Document Type

Syllabus

Publication Date

Spring 2024

Course Description

The course explores the intersection between religion, healing, and medicine through a cross-cultural framework that includes Western religious and other cultural traditions such as Asian, South American, and African-Diasporic. In varying degrees, many religious traditions focus on therapeutic means of dealing with illness based on their understanding of the relationship between illness, disease and spirituality. In other words, the religious and spiritual beliefs of those who are ill are linked in some way or other to their health and wellbeing. Today, there is an increasing reconfiguration of the relationship between religion, healing, and medicine.

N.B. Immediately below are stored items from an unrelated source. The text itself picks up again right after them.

(** * The symbol embedding map of [automata.tools.search.symbol_rank]

    A shallow embedding of [symbol_embedding_map.py]: the class
    [EmbeddingsProvider] with its similarity matrix, and the class
    [SymbolEmbeddingMap] with its constructor, [update_embeddings],
    [save]/[load], [_filter_symbols] and [_build_embedding_map].

    Python dictionaries are association lists in insertion order, exceptions
    are values of a sum type, and the file system together with the calls that
    leave the process (the embedding request, the cosine similarity, the
    logger) are threaded through a small state-and-exception monad. *)

From stdpp Require Import gmap strings list.

Set Default Proof Using "Type".

(** ** Exceptions *)

Inductive Exception : Type :=
  | ValueError (msg : string)
  | KeyError (key : string)
  | AttributeError (attr : string)
  | IndexError
  | FileNotFoundError (path : string)
  | CollaboratorError (msg : string).

(** [str(e)], as the f-strings of the constructor print it: the [str] of a
    [KeyError] is the [repr] of the missing key, quotes included. *)
Definition exception_str (e : Exception) : string :=
  match e with
  | ValueError msg => msg
  | KeyError key => "'" +:+ key +:+ "'"
  | AttributeError attr =>
      "'SymbolEmbeddingMap' object has no attribute '" +:+ attr +:+ "'"
  | IndexError => "list index out of range"
  | FileNotFoundError path => "No such file or directory: '" +:+ path +:+ "'"
  | CollaboratorError msg => msg
  end.

Definition result (A : Type) : Type := (Exception + A)%type.

(** ** Python [str] containment: [sub in s] *)

Fixpoint contains (sub s : string) : bool :=
  String.prefix sub s ||
  match s with
  | EmptyString => false
  | String _ rest => contains sub rest
  end.

(** ** Dictionaries

    A [dict] keeps its keys in insertion order and each key once.  Assigning
    to a key that is present replaces the value where it stands; assigning to
    a new key appends it. *)

Abbreviation Dict K V := (list (K * V)).

Section dict.
Context {K V : Type} `{EqDecision K}.

Fixpoint dict_get (d : Dict K V) (k : K) : option V :=
  match d with
  | [] => None
  | (k', v) :: rest => if decide (k' = k) then Some v else dict_get rest k
  end.

(** [k in d] *)
Definition dict_contains (d : Dict K V) (k : K) : bool :=
  match dict_get d k with Some _ => true | None => false end.

(** [d[k] = v] *)
Fixpoint dict_setitem (d : Dict K V) (k : K) (v : V) : Dict K V :=
  match d with
  | [] => [(k, v)]
  | (k', v') :: rest =>
      if decide (k' = k) then (k', v) :: rest
      else (k', v') :: dict_setitem rest k v
  end.

Definition dict_keys (d : Dict K V) : list K := d.*1.
Definition dict_values (d : Dict K V) : list V := d.*2.

(** [{k: v for k, v in items}] *)
Definition dict_comprehension (items : list (K * V)) : Dict K V :=
  foldl (fun d kv => dict_setitem d kv.1 kv.2) [] items.

(** The representation invariant of a dictionary: no key twice. *)
Definition dict_wf (d : Dict K V) : Prop := NoDup (dict_keys d).
End dict.

(** [enumerate(l)] *)
Definition enumerate {A : Type} (l : list A) : list (nat * A) :=
  zip (seq 0 (length l)) l.

(** ** Symbols and embeddings *)

(** Modelled from the spec: [Descriptor.PythonKinds] is declared in
    [automata.tools.search.local_types], which is not among the sources.  The
    six kinds the filter names, and the ordinary kinds the spec lists. *)
Inductive PythonKinds : Type :=
  | KLocal | KModule | KClass | KMethod | KValue
  | KMeta | KMacro | KParameter | KTypeParameter.

Global Instance PythonKinds_eq_dec : EqDecision PythonKinds.
Proof. solve_decision. Defined.

(** Modelled from the spec: [Symbol] is declared in
    [automata.tools.search.local_types], which is not among the sources.  An
    immutable identity value: two symbols are equal iff their URIs are. *)
Record Symbol : Type := { uri : string }.

Global Instance Symbol_eq_dec : EqDecision Symbol.
Proof. solve_decision. Defined.

(** Python floats are kept abstract: the code stores the literal [0.0] and
    whatever the similarity function returns, and computes nothing itself. *)
Class PyFloat : Type := { float : Type; float_zero : float }.

Section model.
Context `{PyFloat}.

(** Modelled from the spec: [SymbolEmbedding] is declared in
    [automata.tools.search.local_types], which is not among the sources. *)
Record SymbolEmbedding : Type := {
  symbol : Symbol;
  vector : list float;
  source_code : string;
}.

(** The two functions of [openai.embeddings_utils] behind an
    [EmbeddingsProvider]; a test double supplies its own.  The embedding
    request may raise, the cosine similarity is a function of two vectors. *)
Record EmbeddingsProvider : Type := {
  openai_get_embedding : string -> result (list float);
  cosine_similarity : list float -> list float -> float;
}.

(** [str(symbol_converter.convert_to_fst_object(symbol))]: the source text
    of a symbol, or the exception raised on the way. *)
Record SymbolConverter : Type := {
  convert_to_fst_object : Symbol -> result string;
}.

(** ** The world outside the interpreter *)

Inductive Event : Type :=
  | EvGetEmbedding (sym : Symbol) (text : string)
  | EvCosineSimilarity (a b : list float)
  | EvLogError (sym : Symbol) (e : Exception).

Record World : Type := {
  files : gmap string string;
  events : list Event;
}.

Definition emit (ev : Event) (w : World) : World :=
  {| files := files w; events := events w ++ [ev] |}.

Definition write_file (path content : string) (w : World) : World :=
  {| files := <[path := content]> (files w); events := events w |}.

(** ** The monad of statements *)

Definition Exec (A : Type) : Type := World -> result A * World.

Definition ret {A} (a : A) : Exec A := fun w => (inr a, w).
Definition raise {A} (e : Exception) : Exec A := fun w => (inl e, w).
Definition bind {A B} (m : Exec A) (k : A -> Exec B) : Exec B :=
  fun w =>
    match m w with
    | (inr a, w') => k a w'
    | (inl e, w') => (inl e, w')
    end.

(** [try: body except Exception as e: handler] *)
Definition try_except {A} (body : Exec A) (handler : Exception -> Exec A)
  : Exec A :=
  fun w =>
    match body w with
    | (inr a, w') => (inr a, w')
    | (inl e, w') => handler e w'
    end.

Definition lift {A} (r : result A) : Exec A := fun w => (r, w).
Definition tell (ev : Event) : Exec unit := fun w => (inr tt, emit ev w).
End model.

Declare Scope exec_scope.
Delimit Scope exec_scope with exec.
Notation "x <- m ;; k" := (bind m (fun x => k))
  (at level 100, m at next level, right associativity) : exec_scope.
Notation "m ;; k" := (bind m (fun _ => k))
  (at level 100, right associativity) : exec_scope.

(** ** What the module imports

    [Symbol.symbol_kind_by_suffix] and [Symbol.from_string] belong to
    [local_types]; [jsonpickle] is a third-party library.  [symbol_key] is the
    string [jsonpickle.encode] writes for a [Symbol] used as a dictionary key.
    [openai] is the provider that [EmbeddingsProvider()] builds when the
    caller passes none. *)
Class Externals `{PyFloat} : Type := {
  symbol_kind_by_suffix : Symbol -> PythonKinds;
  Symbol_from_string : string -> result Symbol;
  symbol_key : Symbol -> string;
  jsonpickle_encode : Dict Symbol SymbolEmbedding -> string;
  jsonpickle_decode : string -> result (Dict string SymbolEmbedding);
  openai : EmbeddingsProvider;
}.

Section operations.
Context `{Externals}.
Local Open Scope exec_scope.

(** *** Lists, files and loops *)

(** [l[i]] *)
Definition list_getitem {A} (l : list A) (i : nat) : Exec A :=
  match l !! i with
  | Some a => ret a
  | None => raise IndexError
  end.

(** [l[i] = a] *)
Definition list_setitem {A} (l : list A) (i : nat) (a : A) : Exec (list A) :=
  if decide (i < length l) then ret (<[i := a]> l) else raise IndexError.

(** [m[i][j]] *)
Definition matrix_getitem {A} (m : list (list A)) (i j : nat) : Exec A :=
  row <- list_getitem m i ;;
  list_getitem row j.

(** [m[i][j] = a]: row [i] is fetched and updated where it stands. *)
Definition matrix_setitem {A} (m : list (list A)) (i j : nat) (a : A)
  : Exec (list (list A)) :=
  row <- list_getitem m i ;;
  row' <- list_setitem row j a ;;
  list_setitem m i row'.

(** [for x in xs: body], the variables the body assigns passed along. *)
Fixpoint for_each {S A} (xs : list A) (body : S -> A -> Exec S) (s : S)
  : Exec S :=
  match xs with
  | [] => ret s
  | x :: rest => s' <- body s x ;; for_each rest body s'
  end.

(** [[f(x) for x in xs]] *)
Fixpoint list_comprehension {A B} (f : A -> Exec B) (xs : list A)
  : Exec (list B) :=
  match xs with
  | [] => ret []
  | x :: rest =>
      y <- f x ;; ys <- list_comprehension f rest ;; ret (y :: ys)
  end.

(** [os.path.exists(path)] *)
Definition os_path_exists (path : string) : Exec bool :=
  fun w => (inr (bool_decide (is_Some (files w !! path))), w).

(** [open(path, "w")]: the file is created, or emptied. *)
Definition open_w (path : string) : Exec unit :=
  fun w => (inr tt, write_file path "" w).

(** [f.write(text)] on a file opened for writing. *)
Definition file_write (path text : string) : Exec unit :=
  fun w =>
    (inr tt, write_file path (default "" (files w !! path) +:+ text) w).

(** [open(path, "r")] followed by [f.read()]. *)
Definition file_read (path : string) : Exec string :=
  fun w =>
    match files w !! path with
    | Some text => (inr text, w)
    | None => (inl (FileNotFoundError path), w)
    end.

(** *** class EmbeddingsProvider *)

(** [get_embedding]; the event records on behalf of which symbol the
    request is made. *)
Definition get_embedding (provider : EmbeddingsProvider) (sym : Symbol)
    (symbol_source : string) : Exec (list float) :=
  tell (EvGetEmbedding sym symbol_source) ;;
  lift (openai_get_embedding provider symbol_source).

Definition call_cosine_similarity (provider : EmbeddingsProvider)
    (a b : list float) : Exec float :=
  tell (EvCosineSimilarity a b) ;;
  ret (cosine_similarity provider a b).

Definition calculate_similarity_matrix (provider : EmbeddingsProvider)
    (embeddings : list (list float)) : Exec (list (list float)) :=
  let n := length embeddings in
  let results := replicate n (replicate n float_zero) in
  for_each (seq 0 n) (fun results i =>
    for_each (seq 0 n) (fun results j =>
      if decide (j <= i) then ret results (* i >= j: continue *)
      else
        a <- list_getitem embeddings i ;;
        b <- list_getitem embeddings j ;;
        similarity <- call_cosine_similarity provider a b ;;
        results <- matrix_setitem results i j similarity ;;
        mirrored <- matrix_getitem results i j ;;
        matrix_setitem results j i mirrored)
      results)
    results.

(** *** class SymbolEmbeddingMap *)

(** The attributes of an instance.  [embedding_provider] is assigned by the
    first statement of the constructor; the other three exist only once
    they have been assigned. *)
Record SymbolEmbeddingMap : Type := {
  embedding_provider : EmbeddingsProvider;
  embedding_map : option (Dict Symbol SymbolEmbedding);
  index_to_symbol : option (Dict nat Symbol);
  symbol_to_index : option (Dict Symbol nat);
}.

Definition set_embedding_map (self : SymbolEmbeddingMap)
    (d : Dict Symbol SymbolEmbedding) : SymbolEmbeddingMap :=
  {| embedding_provider := embedding_provider self;
     embedding_map := Some d;
     index_to_symbol := index_to_symbol self;
     symbol_to_index := symbol_to_index self |}.

Definition set_index_to_symbol (self : SymbolEmbeddingMap)
    (d : Dict nat Symbol) : SymbolEmbeddingMap :=
  {| embedding_provider := embedding_provider self;
     embedding_map := embedding_map self;
     index_to_symbol := Some d;
     symbol_to_index := symbol_to_index self |}.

Amongst other things, this reflects attempts to transcend the traditional dualism between religion, healing, and medicine in Western culture. Consequently, major course goals include exploration of the juxtaposition between religion, healing, medicine, and culture, theories of interpretation and approaches that reflect on their intersection, diversity in practices, types of discourses in the field under study, conversation between modern and traditional ways of understanding religion, healing and medicine, and specific issues that elaborate on their relationship. In the final analysis, the course hopes to develop students’ skill in an ethics of care. In terms of global health, the course explores how individuals, communities, states, cultures, and religious traditions manage assaults on human well-being. Thus said, it is an ethics of the discipline of care that seeks to address these pressing contemporary issues. “The longer I live the more convinced I become that one of the greatest honors we can confer on other people is to see them as they are, to recognize not only that they exist, but that they exist in specific ways and have specific realities.”

Student Outcomes

In keeping with the foregoing statement, the following Student Outcomes apply to this course in Religious Studies: • Students will be able to develop a solid foundation of credible knowledge about diverse religions and the concept of “religion.” • Students will be able to cultivate a greater global and cultural awareness of self and other by engaging with peoples and cultures from around the globe. • Students will be able to develop robust and responsible ways to think comparatively about religious similarities and differences. • Students will be able to understand, critically reflect, and write on the intersections between religion, healing, and medicine in Western, Eastern, and other religious traditions.